§ **Task goal**
The line containing "token it came" marks the end: quote every line from the start of the records below through it, word for word.

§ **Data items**
▼▼▼
(* ===== verification/RunbookApi.v ===== *)
(** * apps/runbook/api.py: the REST endpoints of the document service

    A request that [api_view] let through: a caller, the access level of the
    token it came with, and an endpoint with the fields of its body, which have
    the types the schema of the API gives them. An error's text is the error
    itself. *)
From stdpp Require Import sorting.
From S2P Require Import Prelude PyFloat PyStr Regex PyLib Tables Json Runbook RunbookService.
Open Scope Z_scope.

Record RunbookSummary := {
  rs_slug : pystr;
  rs_name : pystr;
  rs_description : pystr;
  rs_owner : option Z;
  rs_public : bool;
  rs_template : bool;
  rs_pages : Z;
}.
Record SectionSummary := { ss_slug : pystr; ss_name : pystr; ss_order : Z }.

Inductive Body :=
  | BError (message : pystr)
  | BService (e : SvcError)
  | BDocument (d : DocumentResult)
  | BDocuments (ds : list DocumentSummary)
  | BDeleted (force : bool)
  | BRunbook (rb : RunbookSummary)
  | BRunbooks (rbs : list RunbookSummary)
  | BDetail (rb : RunbookSummary) (secs : list (SectionSummary * list DocumentSummary)) (sectionless : list DocumentSummary)
  | BSection (s : SectionSummary)
  | BSections (ss : list SectionSummary).

(** An answer, or an exception the handler lets through (a 500): the service's,
    or the [OverflowError] of [int]. *)
Inductive Response := Reply (status : Z) (body : Body) | ServerError (e : SvcError) | IntOverflow.

Definition api_error (message : pystr) (status : Z) : Response := Reply status (BError message).
Definition NOT_FOUND : Response := api_error (u "Not found") 404.

(** [_error_for] *)
Definition error_for (e : SvcError) : Response :=
  match e with
  | RunbookNotFound _ | SectionNotFound _ _ | DocumentNotFound _ => NOT_FOUND
  | DocumentLocked _ | NotAuthorized _ => Reply 403 (BService e)
  | VersionConflict _ _ | DocumentAlreadyExists _ _ | RunbookAlreadyExists _ => Reply 409 (BService e)
  | SlugRequired => Reply 400 (BService e)
  | UnknownMode _ | NotEncodable _ | NoHead | IntegrityError => ServerError e
  end.

(** [_require_write] *)
Definition require_write (c : Caller) (access : pystr) : option Response :=
  if bool_decide (cl_id c = None) then Some (api_error (u "Authentication required") 403)
  else if str_eqb access (u "readonly") then Some (api_error (u "Token is read-only") 403)
  else None.

(** The fields of the bodies of PUT and of a copy. *)
Record PutBody := {
  pb_body : option pystr;
  pb_title : option pystr;
  pb_section : option pystr;
  pb_on_exists : option pystr;
  pb_expected_version : option Z;
  pb_source : option pystr;
  pb_doc_type : option pystr;
}.
Record CopyBody := {
  cb_to_runbook : option pystr;
  cb_to_key : option pystr;
  cb_title : option pystr;
  cb_section : option pystr;
  cb_on_exists : option pystr;
}.
Record ContainerBody := {
  nb_slug : option pystr;
  nb_name : option pystr;
  nb_description : option pystr;
  nb_public : bool;
  nb_order : option Z;
}.

Inductive Endpoint :=
  | ListDocuments (runbook source q limit : option pystr)
  | ByUid (uid : pystr)
  | GetDocument (runbook key : pystr)
  | PutDocument (runbook key : pystr) (data : PutBody)
  | DeleteDocument (runbook key : pystr) (force : option pystr)
  | AppendDocument (runbook key : pystr) (body source : option pystr)
  | ArchiveDocument (runbook key : pystr)
  | UnarchiveDocument (runbook key : pystr)
  | MoveDocument (runbook key : pystr) (to_runbook to_section : option pystr)
  | RevertDocument (runbook key : pystr) (to_ : json)
  | CopyDocument (runbook key : pystr) (data : CopyBody)
  | ListRunbooks
  | CreateRunbook (data : ContainerBody)
  | RunbookDetail (slug : pystr)
  | ListSections (slug : pystr)
  | CreateSection (slug : pystr) (data : ContainerBody)
  | Publish (slug : pystr)
  | Unpublish (slug : pystr).

Section Api.
Context `{RunbookLib}.
(** The search engine, where it is installed: the hits of a query, the most
    relevant first. *)
Context (engine : option (pystr -> Z -> list Z)).

Definition answer {A} (f : A -> Body) (r : result SvcError (A * Library)) (l : Library) : Response * Library :=
  match r with Ok (x, l') => (Reply 200 (f x), l') | Err e => (error_for e, after_error e l) end.
Definition read {A} (f : A -> Body) (r : result SvcError A) : Response :=
  match r with Ok x => Reply 200 (f x) | Err e => error_for e end.

(** A filter of the query string: an empty one is none. *)
Definition filled (s : option pystr) : option pystr := s ← s; if nonempty s then Some s else None.

Definition api_list_documents (c : Caller) (runbook source q limit : option pystr) (l : Library) : Response :=
  let runbook := BookSlug <$> filled runbook in
  match match limit with Some s => parse_int s | None => Some 50 end with
  | None => api_error (u "'limit' must be an integer") 400
  | Some n =>
      match (match filled q with
             | Some query => search_documents ((fun hits => hits query (Z.min n 200)) <$> engine) (Some c) runbook (filled source) l
             | None => Ok None
             end) with
      | Err e => error_for e
      | Ok (Some docs) => Reply 200 (BDocuments docs)
      | Ok None => read BDocuments (list_documents runbook None (filled source) None (filled q) false (Some c) l)
      end
  end.

Definition uid_address (uid : pystr) : Address := {| ad_uid := Some uid; ad_id := None; ad_runbook := None; ad_key := None |}.
Definition key_address (runbook key : pystr) : Address :=
  {| ad_uid := None; ad_id := None; ad_runbook := Some (BookSlug runbook); ad_key := Some key |}.

Definition api_document_by_uid (c : Caller) (uid : pystr) (l : Library) : Response :=
  read BDocument (get_document (uid_address uid) true (Some c) l).

(** [api_document], by method *)
Definition api_document_get (c : Caller) (runbook key : pystr) (l : Library) : Response :=
  read BDocument (get_document (key_address runbook key) true (Some c) l).
Definition api_document_delete (c : Caller) (runbook key : pystr) (force : option pystr) (now : Z) (l : Library)
    : Response * Library :=
  let force := bool_decide (force = Some (u "true")) in
  match delete_document (keyed runbook key) force (Some c) false now l with
  | Ok l' => (Reply 200 (BDeleted force), l')
  | Err e => (error_for e, after_error e l)
  end.
Definition api_document_put (c : Caller) (runbook key : pystr) (data : PutBody) (uid : pystr) (now : Z) (l : Library)
    : Response * Library :=
  match pb_body data with
  | None => (api_error (u "body is required") 400, l)
  | Some body =>
      answer BDocument (put_document (BookSlug runbook) key
        {| pt_body := body; pt_title := pb_title data; pt_section := SectionSlug <$> pb_section data;
           pt_on_exists := default (u "new_version") (pb_on_exists data); pt_expected := pb_expected_version data;
           pt_source := default [] (pb_source data); pt_via := u "api"; pt_generated := true;
           pt_doc_type := default [] (pb_doc_type data); pt_locked := None |} uid (Some c) false now l) l
  end.

Definition api_document_append (c : Caller) (runbook key : pystr) (body source : option pystr) (uid : pystr) (now : Z)
    (l : Library) : Response * Library :=
  match body with
  | None => (api_error (u "body is required") 400, l)
  | Some body =>
      answer BDocument (append_to_document (BookSlug runbook) key
        {| pt_body := body; pt_title := None; pt_section := None; pt_on_exists := []; pt_expected := None;
           pt_source := default [] source; pt_via := u "api"; pt_generated := true; pt_doc_type := []; pt_locked := None |}
        uid (Some c) false now l) l
  end.

Definition api_document_archive (c : Caller) (runbook key : pystr) (now : Z) (l : Library) : Response * Library :=
  answer BDocument (archive_document (keyed runbook key) (Some c) false now l) l.
Definition api_document_unarchive (c : Caller) (runbook key : pystr) (now : Z) (l : Library) : Response * Library :=
  answer BDocument (unarchive_document (keyed runbook key) (Some c) false now l) l.

Definition api_document_move (c : Caller) (runbook key : pystr) (to_runbook to_section : option pystr) (now : Z) (l : Library)
    : Response * Library :=
  answer BDocument (move_document (keyed runbook key) (BookSlug <$> to_runbook) (SectionSlug <$> to_section) (Some c) false now l) l.

(** [to_] is [data.get("to", data.get("version"))]. *)
Definition api_document_revert (c : Caller) (runbook key : pystr) (to_ : json) (now : Z) (l : Library) : Response * Library :=
  match to_ with
  | JNull => (api_error (u "'to' (version number) is required") 400, l)
  | _ =>
      match jint to_ with
      | Err TypeOrValueError => (api_error (u "'to' must be an integer") 400, l)
      | Err OverflowError => (IntOverflow, l)
      | Ok n =>
          match restore_version (keyed runbook key) n (u "api") (Some c) false now l with
          | Err e => (error_for e, after_error e l)
          | Ok (pk, l') =>
              (* read back by the document's uid *)
              match document_at pk l' with
              | Some d => (read BDocument (get_document (uid_address (dc_uid d)) true (Some c) l'), l')
              | None => (NOT_FOUND, l')
              end
          end
      end
  end.

Definition api_document_copy (c : Caller) (runbook key : pystr) (data : CopyBody) (uid : pystr) (now : Z) (l : Library)
    : Response * Library :=
  match filled (cb_to_runbook data), filled (cb_to_key data) with
  | Some to_runbook, Some to_key =>
      answer BDocument (copy_document (At (key_address runbook key)) (Some c) (BookSlug to_runbook) to_key (cb_title data)
        (SectionSlug <$> cb_section data) (default (u "fail") (cb_on_exists data)) (u "api") uid (Some c) now l) l
  | _, _ => (api_error (u "'to_runbook' and 'to_key' are required") 400, l)
  end.

(** ** Runbooks *)

Definition runbook_summary (l : Library) (x : Z * RunbookRow) : RunbookSummary :=
  {| rs_slug := rb_slug x.2; rs_name := rb_name x.2; rs_description := rb_description x.2; rs_owner := rb_owner x.2;
     rs_public := rb_public x.2; rs_template := rb_template x.2;
     rs_pages := zlen (where_ (fun _ d => bool_decide (dc_runbook d = Some x.1) && negb (dc_archived d)) (documents l)) |}.
Definition section_summary (sec : SectionRow) : SectionSummary :=
  {| ss_slug := sc_slug sec; ss_name := sc_name sec; ss_order := sc_order sec |}.

Definition by_name (x y : Z * RunbookRow) : Prop := str_ltb (rb_name y.2) (rb_name x.2) = false.
#[local] Instance by_name_dec x y : Decision (by_name x y) := decide (_ = _).

(** [api_runbooks], by method *)
Definition api_runbooks_list (c : Caller) (l : Library) : Response :=
  Reply 200 (BRunbooks (runbook_summary l <$> merge_sort by_name (viewable_runbooks c l))).

Definition named_runbook (r : result SvcError (Z * Library)) (l : Library) : Response * Library :=
  match r with
  | Ok (pk, l') => match runbook_row pk l' with
                   | Some rb => (Reply 200 (BRunbook (runbook_summary l' (pk, rb))), l')
                   | None => (NOT_FOUND, l')
                   end
  | Err e => (error_for e, after_error e l)
  end.

Definition slug_or_name (data : ContainerBody) : option pystr :=
  match filled (nb_slug data) with Some s => Some s | None => filled (nb_name data) end.

Definition api_runbooks_create (c : Caller) (data : ContainerBody) (l : Library) : Response * Library :=
  match slug_or_name data with
  | None => (api_error (u "slug (or name) is required") 400, l)
  | Some slug => named_runbook (create_runbook slug (nb_name data) (default [] (nb_description data)) (Some c) (nb_public data) l) l
  end.

(** The slug of the section a listed document is in. *)
Definition section_slug (l : Library) (pk : Z) : option pystr :=
  d ← document_at pk l; s ← dc_section d; sc_slug <$> rows (sections l) !! s.

Definition api_runbook_detail (c : Caller) (slug : pystr) (l : Library) : Response :=
  match resolve_runbook (BookSlug slug) l with
  | Err e => error_for e
  | Ok (pk, rb) =>
      if negb (can_view c (Some rb)) then NOT_FOUND
      else match list_documents (Some (BookSlug (rb_slug rb))) None None None None false (Some c) l with
           | Err e => error_for e
           | Ok docs =>
               let in_ s := List.filter (fun d => bool_decide (section_slug l (ds_id d) = s)) docs in
               Reply 200 (BDetail (runbook_summary l (pk, rb))
                 ((fun x => (section_summary x.2, in_ (Some (sc_slug x.2)))) <$> sections_of pk l) (in_ None))
           end
  end.

(** [api_runbook_sections], by method *)
Definition api_sections_list (c : Caller) (slug : pystr) (l : Library) : Response :=
  match resolve_runbook (BookSlug slug) l with
  | Err e => error_for e
  | Ok (pk, rb) => if negb (can_view c (Some rb)) then NOT_FOUND
                   else Reply 200 (BSections ((fun x => section_summary x.2) <$> sections_of pk l))
  end.
Definition api_sections_create (c : Caller) (slug : pystr) (data : ContainerBody) (l : Library) : Response * Library :=
  match slug_or_name data with
  | None => (api_error (u "slug (or name) is required") 400, l)
  | Some sec =>
      match create_section (BookSlug slug) sec (nb_name data) (default 0 (nb_order data)) (Some c) l with
      | Err e => (error_for e, after_error e l)
      | Ok (pk, l') => match rows (sections l') !! pk with
                       | Some s => (Reply 200 (BSection (section_summary s)), l')
                       | None => (NOT_FOUND, l')
                       end
      end
  end.

(** [_set_runbook_visibility] *)
Definition set_runbook_visibility (c : Caller) (slug : pystr) (public : bool) (l : Library) : Response * Library :=
  named_runbook (set_runbook_public (BookSlug slug) public (Some c) l) l.

(** ** The endpoints *)

Definition writing (c : Caller) (access : pystr) (l : Library) (k : Response * Library) : Response * Library :=
  match require_write c access with Some r => (r, l) | None => k end.

Definition serve (c : Caller) (access : pystr) (e : Endpoint) (uid : pystr) (now : Z) (l : Library) : Response * Library :=
  match e with
  | ListDocuments runbook source q limit => (api_list_documents c runbook source q limit l, l)
  | ByUid d => (api_document_by_uid c d l, l)
  | GetDocument runbook key => (api_document_get c runbook key l, l)
  | PutDocument runbook key data => writing c access l (api_document_put c runbook key data uid now l)
  | DeleteDocument runbook key force => writing c access l (api_document_delete c runbook key force now l)
  | AppendDocument runbook key body source => writing c access l (api_document_append c runbook key body source uid now l)
  | ArchiveDocument runbook key => writing c access l (api_document_archive c runbook key now l)
  | UnarchiveDocument runbook key => writing c access l (api_document_unarchive c runbook key now l)
  | MoveDocument runbook key rb sec => writing c access l (api_document_move c runbook key rb sec now l)
  | RevertDocument runbook key to_ => writing c access l (api_document_revert c runbook key to_ now l)
  | CopyDocument runbook key data => writing c access l (api_document_copy c runbook key data uid now l)
  | ListRunbooks => (api_runbooks_list c l, l)
  | CreateRunbook data => writing c access l (api_runbooks_create c data l)
  | RunbookDetail slug => (api_runbook_detail c slug l, l)
  | ListSections slug => (api_sections_list c slug l, l)
  | CreateSection slug data => writing c access l (api_sections_create c slug data l)
  | Publish slug => writing c access l (set_runbook_visibility c slug true l)
  | Unpublish slug => writing c access l (set_runbook_visibility c slug false l)
  end.
End Api.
▲▲▲
§ **Answer to this exercise**
(* ===== verification/RunbookApi.v ===== *)
(** * apps/runbook/api.py: the REST endpoints of the document service

    A request that [api_view] let through: a caller, the access level of the
    token it came with, and an endpoint with the fields of its body, which have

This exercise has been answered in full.